Friday, 21 February 2014

We are the lucky ones.


We are the lucky ones. 


Yesterday I woke up, bought coffee, went to work, left work, bought sushi. Meanwhile my sister-in-law laboured with her first child. I told my students that I would be looking at my phone frequently during class because of the situation. They were, as you would expect, quite obliging. People like babies and people want babies to be born healthy.

I left work at 1:30pm or so and walked towards the State Library on Swanston St, texting my housemate Megan and friend Amy who were already at the Refugee rally. We all wanted to go to protest about the abysmal immigration policies that are stepping up the anti in terms of cruelty and economic waste. I found Megan and Amy and we joined the march, which was by that point moving towards the immigration department. I got a text from my mother. Erin was at 7cm.  Not that far off.

Erin was having a ginormatron, as she put it. There were some concerns that he (the baby) was going to be too big. She was possibly going to need a C-section. I realised that if this situation was happening a hundred years ago or in a developing country, they would likely be among those who wouldn’t make it through. Thank God for modern medicine and hospitals and doctors.

Yesterday as I marched I asked my friends what they thought would happen to Erin if she was at this time giving birth not in a nice modern hospital but in a detention centre. They shrugged. It wasn’t a good thought. Thank God my nephew won’t grow up behind bars. Held prisoner because his parents were trying to seek a better life for themselves and him. Or separated from them, as was the case recently with one woman. What happens to babies born in detention? Can we even find out?

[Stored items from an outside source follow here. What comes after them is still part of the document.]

Definition crc16tab : list Z :=
  [
   0x0000; 0x1021; 0x2042; 0x3063; 0x4084; 0x50a5; 0x60c6; 0x70e7;
   0x8108; 0x9129; 0xa14a; 0xb16b; 0xc18c; 0xd1ad; 0xe1ce; 0xf1ef;
   0x1231; 0x0210; 0x3273; 0x2252; 0x52b5; 0x4294; 0x72f7; 0x62d6;
   0x9339; 0x8318; 0xb37b; 0xa35a; 0xd3bd; 0xc39c; 0xf3ff; 0xe3de;
   0x2462; 0x3443; 0x0420; 0x1401; 0x64e6; 0x74c7; 0x44a4; 0x5485;
   0xa56a; 0xb54b; 0x8528; 0x9509; 0xe5ee; 0xf5cf; 0xc5ac; 0xd58d;
   0x3653; 0x2672; 0x1611; 0x0630; 0x76d7; 0x66f6; 0x5695; 0x46b4;
   0xb75b; 0xa77a; 0x9719; 0x8738; 0xf7df; 0xe7fe; 0xd79d; 0xc7bc;
   0x48c4; 0x58e5; 0x6886; 0x78a7; 0x0840; 0x1861; 0x2802; 0x3823;
   0xc9cc; 0xd9ed; 0xe98e; 0xf9af; 0x8948; 0x9969; 0xa90a; 0xb92b;
   0x5af5; 0x4ad4; 0x7ab7; 0x6a96; 0x1a71; 0x0a50; 0x3a33; 0x2a12;
   0xdbfd; 0xcbdc; 0xfbbf; 0xeb9e; 0x9b79; 0x8b58; 0xbb3b; 0xab1a;
   0x6ca6; 0x7c87; 0x4ce4; 0x5cc5; 0x2c22; 0x3c03; 0x0c60; 0x1c41;
   0xedae; 0xfd8f; 0xcdec; 0xddcd; 0xad2a; 0xbd0b; 0x8d68; 0x9d49;
   0x7e97; 0x6eb6; 0x5ed5; 0x4ef4; 0x3e13; 0x2e32; 0x1e51; 0x0e70;
   0xff9f; 0xefbe; 0xdfdd; 0xcffc; 0xbf1b; 0xaf3a; 0x9f59; 0x8f78;
   0x9188; 0x81a9; 0xb1ca; 0xa1eb; 0xd10c; 0xc12d; 0xf14e; 0xe16f;
   0x1080; 0x00a1; 0x30c2; 0x20e3; 0x5004; 0x4025; 0x7046; 0x6067;
   0x83b9; 0x9398; 0xa3fb; 0xb3da; 0xc33d; 0xd31c; 0xe37f; 0xf35e;
   0x02b1; 0x1290; 0x22f3; 0x32d2; 0x4235; 0x5214; 0x6277; 0x7256;
   0xb5ea; 0xa5cb; 0x95a8; 0x8589; 0xf56e; 0xe54f; 0xd52c; 0xc50d;
   0x34e2; 0x24c3; 0x14a0; 0x0481; 0x7466; 0x6447; 0x5424; 0x4405;
   0xa7db; 0xb7fa; 0x8799; 0x97b8; 0xe75f; 0xf77e; 0xc71d; 0xd73c;
   0x26d3; 0x36f2; 0x0691; 0x16b0; 0x6657; 0x7676; 0x4615; 0x5634;
   0xd94c; 0xc96d; 0xf90e; 0xe92f; 0x99c8; 0x89e9; 0xb98a; 0xa9ab;
   0x5844; 0x4865; 0x7806; 0x6827; 0x18c0; 0x08e1; 0x3882; 0x28a3;
   0xcb7d; 0xdb5c; 0xeb3f; 0xfb1e; 0x8bf9; 0x9bd8; 0xabbb; 0xbb9a;
   0x4a75; 0x5a54; 0x6a37; 0x7a16; 0x0af1; 0x1ad0; 0x2ab3; 0x3a92;
   0xfd2e; 0xed0f; 0xdd6c; 0xcd4d; 0xbdaa; 0xad8b; 0x9de8; 0x8dc9;
   0x7c26; 0x6c07; 0x5c64; 0x4c45; 0x3ca2; 0x2c83; 0x1ce0; 0x0cc1;
   0xef1f; 0xff3e; 0xcf5d; 0xdf7c; 0xaf9b; 0xbfba; 0x8fd9; 0x9ff8;
   0x6e17; 0x7e36; 0x4e55; 0x5e74; 0x2e93; 0x3eb2; 0x0ed1; 0x1ef0
  ].

(** The value of a [char], which is signed on the common platforms; the mask
    [0x00FF] makes the result the same either way. *)
Definition Z_of_char (b : byte) : Z := wraps 8 (Z_of_byte b).

Definition crc16_step (crc : Z) (b : byte) : Z :=
  let i := Z.land (Z.lxor (Z.shiftr crc 8) (Z_of_char b)) 0x00FF in
  u16 (Z.lxor (Z.shiftl crc 8) (nth (Z.to_nat i) crc16tab 0)).

Definition crc16 (buf : bytes) : Z := fold_left crc16_step buf 0.

(** ** [keyHashSlot] *)
Definition REDIS_CLUSTER_SLOTS : Z := 16384.

(** The loops [for (i = ...; i < keylen; i++) if (key[i] == c) break;]: [rest]
    is the key from index [i] on. *)
Fixpoint scan_byte (c : byte) (rest : bytes) (i : nat) : nat :=
  match rest with
  | [] => i
  | b :: rest' => if decide (b = c) then i else scan_byte c rest' (S i)
  end.

Definition keyHashSlot (key : bytes) : Z :=
  let keylen := length key in
  let s := scan_byte "{"%byte key 0 in
  if decide (s = keylen) then Z.land (crc16 key) 0x3FFF
  else
    let e := scan_byte "}"%byte (drop (S s) key) (S s) in
    if decide (e = keylen \/ e = S s) then Z.land (crc16 key) 0x3FFF
    else Z.land (crc16 (take (e - s - 1) (drop (S s) key))) 0x3FFF.

(** [redisClusterGetSlotByKey] takes a C string. *)
Definition redisClusterGetSlotByKey (key : bytes) : Z := keyHashSlot (c_str key).

(** ** The reference checksum *)
Definition POLY : Z := 0x1021.

Definition crc_bit (c : Z) : Z :=
  Z.lxor (u16 (Z.shiftl c 1)) (if Z.testbit c 15 then POLY else 0).

Definition crc_bits8 (c : Z) : Z := Nat.iter 8 crc_bit c.

Definition crc_byte (c : Z) (b : Z) : Z := crc_bits8 (Z.lxor c (Z.shiftl b 8)).

Definition crc16_bits (buf : bytes) : Z :=
  fold_left (fun c b => crc_byte c (Z_of_byte b)) buf 0.

Example crc16_check_value : crc16 (str "123456789") = 0x31C3.
Proof. vm_compute. reflexivity. Qed.

(** ** Equivalence *)
Lemma u16_testbit z i : 0 <= i -> Z.testbit (u16 z) i = (i <? 16) && Z.testbit z i.
Proof.
  intros Hi. unfold wrapu. destruct (i <? 16) eqn:E; simpl.
  - apply Z.mod_pow2_bits_low. lia.
  - apply Z.mod_pow2_bits_high. lia.
Qed.

Lemma u16_lxor a b : u16 (Z.lxor a b) = Z.lxor (u16 a) (u16 b).
Proof.
  apply Z.bits_inj'. intros i Hi. rewrite Z.lxor_spec, !u16_testbit, Z.lxor_spec by done.
  by destruct (i <? 16).
Qed.

Lemma crc_bit_lxor a b : crc_bit (Z.lxor a b) = Z.lxor (crc_bit a) (crc_bit b).
Proof.
  unfold crc_bit. rewrite Z.lxor_spec, Z.shiftl_lxor, u16_lxor.
  set (x := u16 (Z.shiftl a 1)). set (y := u16 (Z.shiftl b 1)).
  apply Z.bits_inj'. intros i Hi. rewrite !Z.lxor_spec.
  destruct (Z.testbit a 15), (Z.testbit b 15); simpl; rewrite ?Z.bits_0;
    destruct (Z.testbit x i), (Z.testbit y i), (Z.testbit POLY i); done.
Qed.

Lemma crc_iter_lxor n a b :
  Nat.iter n crc_bit (Z.lxor a b) = Z.lxor (Nat.iter n crc_bit a) (Nat.iter n crc_bit b).
Proof. induction n as [|n IH]; simpl; [done|]. by rewrite IH, crc_bit_lxor. Qed.

(** The two facts read off the table: a high byte becomes its table entry, a
    low byte is shifted up. *)
Lemma crc_table_correct x :
  0 <= x < 256 ->
  crc_bits8 (Z.shiftl x 8) = nth (Z.to_nat x) crc16tab 0 /\ crc_bits8 x = Z.shiftl x 8.
Proof.
  intros Hx.
  assert (H : forallb (fun x =>
      (crc_bits8 (Z.shiftl x 8) =? nth (Z.to_nat x) crc16tab 0)
      && (crc_bits8 x =? Z.shiftl x 8)) (map Z.of_nat (seq 0 256)) = true)
    by (vm_compute; reflexivity).
  rewrite forallb_forall in H. specialize (H x). rewrite andb_true_iff, !Z.eqb_eq in H.
  apply H, in_map_iff. exists (Z.to_nat x). split; [lia|]. apply in_seq. lia.
Qed.

Lemma crc_bits8_lxor a b : crc_bits8 (Z.lxor a b) = Z.lxor (crc_bits8 a) (crc_bits8 b).
Proof. apply crc_iter_lxor. Qed.

Lemma Z_of_char_land b : Z.land (Z_of_char b) 255 = Z_of_byte b.
Proof.
  change 255 with (Z.ones 8). rewrite Z.land_ones by lia. unfold Z_of_char, wraps.
  rewrite Zminus_mod_idemp_l. pose proof (Z_of_byte_range b).
  replace (Z_of_byte b + 2 ^ (8 - 1) - 2 ^ (8 - 1)) with (Z_of_byte b) by lia.
  apply Z.mod_small. lia.
Qed.

Lemma land_255_range z : 0 <= Z.land z 255 < 256.
Proof. change 255 with (Z.ones 8). rewrite Z.land_ones by lia. apply Z.mod_pos_bound. lia. Qed.

Lemma crc_split c : Z.lxor (Z.shiftl (Z.shiftr c 8) 8) (Z.land c 255) = c.
Proof.
  apply Z.bits_inj'. intros i Hi. change 255 with (Z.ones 8).
  rewrite Z.lxor_spec, Z.land_spec, Z.shiftl_spec, Z.testbit_ones_nonneg by lia.
  destruct (Z.ltb_spec i 8).
  - rewrite Z.testbit_neg_r by lia. simpl. apply andb_true_r.
  - rewrite Z.shiftr_spec, Z.sub_add, andb_false_r by lia. apply xorb_false_r.
Qed.

Lemma shiftr8_range c : 0 <= c < 65536 -> 0 <= Z.shiftr c 8 < 256.
Proof. intros. rewrite Z.shiftr_div_pow2 by lia. simpl (2 ^ 8). zdiv. Qed.

Lemma land_255_id z : 0 <= z < 256 -> Z.land z 255 = z.
Proof.
  intros. change 255 with (Z.ones 8). rewrite Z.land_ones by lia. apply Z.mod_small. lia.
Qed.

Lemma land_lxor_255 a b : Z.land (Z.lxor a b) 255 = Z.lxor (Z.land a 255) (Z.land b 255).
Proof.
  apply Z.bits_inj'. intros i Hi. rewrite Z.land_spec, !Z.lxor_spec, !Z.land_spec.
  by destruct (Z.testbit a i), (Z.testbit b i), (Z.testbit 255 i).
Qed.

Lemma u16_shiftl8 c : u16 (Z.shiftl c 8) = Z.shiftl (Z.land c 255) 8.
Proof.
  unfold wrapu. change 255 with (Z.ones 8). rewrite Z.land_ones, !Z.shiftl_mul_pow2 by lia.
  replace (2 ^ 16) with (2 ^ 8 * 2 ^ 8) by lia. by rewrite Z.mul_mod_distr_r by lia.
Qed.

Lemma u16_id z : 0 <= z < 65536 -> u16 z = z.
Proof. intros. apply wrapu_small. lia. Qed.

Lemma crc_bit_range c : 0 <= crc_bit c < 65536.
Proof.
  unfold crc_bit. set (y := u16 _). set (p := if Z.testbit c 15 then POLY else 0).
  assert (Hy : 0 <= y < 65536) by (unfold y; apply (wrapu_range 16); lia).
  assert (Hp : 0 <= p < 65536) by (unfold p; destruct (Z.testbit _ _); unfold POLY; lia).
  rewrite <- (u16_id y), <- (u16_id p), <- u16_lxor by done.
  apply (wrapu_range 16). lia.
Qed.

Lemma crc_iter_range n z : (0 < n)%nat -> 0 <= Nat.iter n crc_bit z < 65536.
Proof. destruct n as [|n]; [lia|]. intros _. apply crc_bit_range. Qed.

Lemma crc_table_range x : 0 <= x < 256 -> 0 <= nth (Z.to_nat x) crc16tab 0 < 65536.
Proof.
  intros Hx. destruct (crc_table_correct x Hx) as [H _].
  rewrite <- H. apply crc_iter_range. lia.
Qed.

#[local] Opaque crc_bits8 crc16tab.

Lemma crc16_step_bits crc b :
  0 <= crc < 65536 -> crc16_step crc b = crc_byte crc (Z_of_byte b).
Proof.
  intros Hc. unfold crc16_step, crc_byte.
  pose proof (shiftr8_range crc Hc) as Hhi. pose proof (Z_of_byte_range b) as Hb.
  rewrite land_lxor_255, Z_of_char_land, land_255_id by done.
  set (x := Z.lxor (Z.shiftr crc 8) (Z_of_byte b)).
  assert (Hx : 0 <= x < 256).
  { replace x with (Z.land x 255); [apply land_255_range|].
    unfold x. by rewrite land_lxor_255, !land_255_id. }
  replace (Z.lxor crc (Z.shiftl (Z_of_byte b) 8))
    with (Z.lxor (Z.shiftl x 8) (Z.land crc 255)).
  - rewrite crc_bits8_lxor, (proj1 (crc_table_correct x Hx)),
      (proj2 (crc_table_correct _ (land_255_range crc))).
    rewrite u16_lxor, u16_shiftl8, u16_id by (by apply crc_table_range). apply Z.lxor_comm.
  - rewrite <- (crc_split crc) at 2. unfold x. rewrite Z.shiftl_lxor.
    rewrite !Z.lxor_assoc. f_equal. apply Z.lxor_comm.
Qed.

Lemma crc16_step_range crc b : 0 <= crc16_step crc b < 65536.
Proof. apply (wrapu_range 16). lia. Qed.

(** The table-driven [crc16] is the bit-by-bit CRC-16/XMODEM. *)
Lemma crc16_bits_eq (buf : bytes) : crc16 buf = crc16_bits buf.
Proof.
  apply (fold_left_ext_inv (fun c => 0 <= c < 65536)); [|lia].
  intros c b Hc. split; [by apply crc16_step_bits | apply crc16_step_range].
Qed.

Lemma crc16_range (buf : bytes) : 0 <= crc16 buf < 2 ^ 16.
Proof.
  unfold crc16. rewrite <- fold_left_rev_right. destruct (rev buf) as [|b l]; simpl; [lia|].
  apply (crc16_step_range _ b).
Qed.

(** C32. The table-driven [crc16] computes the bit-by-bit CRC-16/XMODEM of every
    buffer, and stays a [uint16_t]. *)
Theorem crc16_is_xmodem (buf : bytes) : crc16 buf = crc16_bits buf /\ 0 <= crc16 buf < 2 ^ 16.
Proof. split; [apply crc16_bits_eq | apply crc16_range]. Qed.

(** ** The slot of a key *)
Lemma scan_byte_spec c rest i :
  let j := scan_byte c rest i in
  (i <= j <= i + length rest)%nat /\ (c ∉ take (j - i) rest) /\
  ((j < i + length rest)%nat -> rest !! (j - i)%nat = Some c).
Proof.
  revert i. induction rest as [|b rest IH]; intros i; simpl.
  - rewrite take_nil. split; [lia|]. split; [apply not_elem_of_nil|lia].
  - case_decide as Hd.
    + subst. rewrite Nat.sub_diag. simpl. split; [lia|].
      split; [apply not_elem_of_nil|done].
    + specialize (IH (S i)). simpl in IH. destruct IH as (H1 & H2 & H3).
      replace (scan_byte c rest (S i) - i)%nat
        with (S (scan_byte c rest (S i) - S i))%nat by lia.
      split; [lia|]. split; [simpl; by apply not_elem_of_cons|]. intros. apply H3. lia.
Qed.

Lemma scan_byte_found c pre post i :
  c ∉ pre -> scan_byte c (pre ++ c :: post) i = (i + length pre)%nat.
Proof.
  revert i. induction pre as [|b pre IH]; intros i Hn; simpl.
  - rewrite decide_True by done. lia.
  - apply not_elem_of_cons in Hn as [Hb Hn]. rewrite decide_False by done.
    rewrite IH by done. lia.
Qed.

Lemma scan_byte_absent c s i : c ∉ s -> scan_byte c s i = (i + length s)%nat.
Proof.
  revert i. induction s as [|b s IH]; intros i Hn; simpl; [lia|].
  apply not_elem_of_cons in Hn as [Hb Hn]. rewrite decide_False by done.
  rewrite IH by done. lia.
Qed.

I want my nephew to have a childhood and adolescence and adulthood in a place where he is free and safe to be who he is. Where he has healthcare and education. Where he won’t be oppressed for his race, his religion or his sexuality. He probably won’t have to face what is happening in the places asylum seekers flee from, and that's good, I don’t want him to grow up in a place where he can’t be safe and well. I also don’t want him to grow up in a country that doesn’t realise its own wealth and luck and treats the most vulnerable in this world like they are criminals. I want him to be a strong and loving and compassionate man. I have to say that at the moment his country won't help him with this.

Atticus Declan Sessions was born yesterday at about 3:30 in the afternoon. He is big and hairy and healthy and his mother is well. His father is proud. His grandparents are very happy. He was named after Atticus Finch, a character in Harper Lee’s classic ‘To Kill a Mockingbird.’ Atticus Finch represented a wrongly accused black man in a time where racism was the norm. He fought against an unjust system and did not accept what was, to him, blatantly unfair. I’m sure that my nephew Atticus’s parents want the same for him. Congratulations. He is loved by many.